(* ===== verification/Rule.v ===== *)
(** * Rules and their precedence-relevant syntax: [kingfisher-rules/src/rule.rs]

    The fields of [Rule] and [RuleSyntax] that the scanner's post-processing
    reads, the confidence order and the confidence filter of a rule. *)

From Stdlib Require Import ZArith Lia Bool.
From stdpp Require Import base list numbers option.
From S2P Require Import Prelude.

(** [Validation]: the scanner only tests for [CredentialUri] and for presence;
    the payloads of the other variants are not modelled. *)
Inductive Validation :=
| Assumed | AWS | AzureStorage | Coinbase | GCP | MongoDB | MySQL | Postgres | Jdbc
| CredentialUri | JWT | Ethereum | Raw | Betterleaks | Http | Grpc.

Definition is_credential_uri (v : option Validation) : bool :=
  match v with Some CredentialUri => true | _ => false end.

Inductive Confidence := Low | Medium | High.

(** [Ord for Confidence] *)
Definition confidence_cmp (a b : Confidence) : comparison :=
  match a, b with
  | Low, Low => Eq
  | Low, _ => Lt
  | Medium, Low => Gt
  | Medium, Medium => Eq
  | Medium, High => Lt
  | High, High => Eq
  | High, _ => Gt
  end.
Definition is_at_least (c other : Confidence) : bool :=
  match confidence_cmp c other with Lt => false | _ => true end.

Record DependsOnRule := {
  verify_candidates : bool;
  dep_rule_id : bytes;
  variable : bytes;
  optional : bool;
  within : option bytes
}.

Record Rule := {
  id : bytes;
  visible : bool;
  specificity : Z;
  validation : option Validation;
  depends_on_rule : list (option DependsOnRule);
  runtime_minimum_confidence : Confidence;
  runtime_dependency_helper : bool
}.

(** [rule.syntax().depends_on_rule.iter().flatten()] *)
Definition dependencies (r : Rule) : list DependsOnRule := omap (fun d => d) (depends_on_rule r).

(** The runtime confidence filter, set once rule selection has resolved the
    helpers. *)
Definition set_runtime_confidence_filter (r : Rule) (minimum : Confidence) (helper : bool) : Rule :=
  {| id := id r; visible := visible r; specificity := specificity r; validation := validation r;
     depends_on_rule := depends_on_rule r; runtime_minimum_confidence := minimum;
     runtime_dependency_helper := helper |}.
Definition suppress_runtime_reporting (r : Rule) : Rule :=
  {| id := id r; visible := false; specificity := specificity r; validation := validation r;
     depends_on_rule := depends_on_rule r;
     runtime_minimum_confidence := runtime_minimum_confidence r;
     runtime_dependency_helper := runtime_dependency_helper r |}.
Definition reports_effective_confidence (r : Rule) (c : Confidence) : bool :=
  is_at_least c (runtime_minimum_confidence r).
Definition accepts_effective_confidence (r : Rule) (c : Confidence) : bool :=
  runtime_dependency_helper r || reports_effective_confidence r c.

The problem:
Count, in the data above, the lines that hold "Import". Return only that count.

Solution to the problem:
3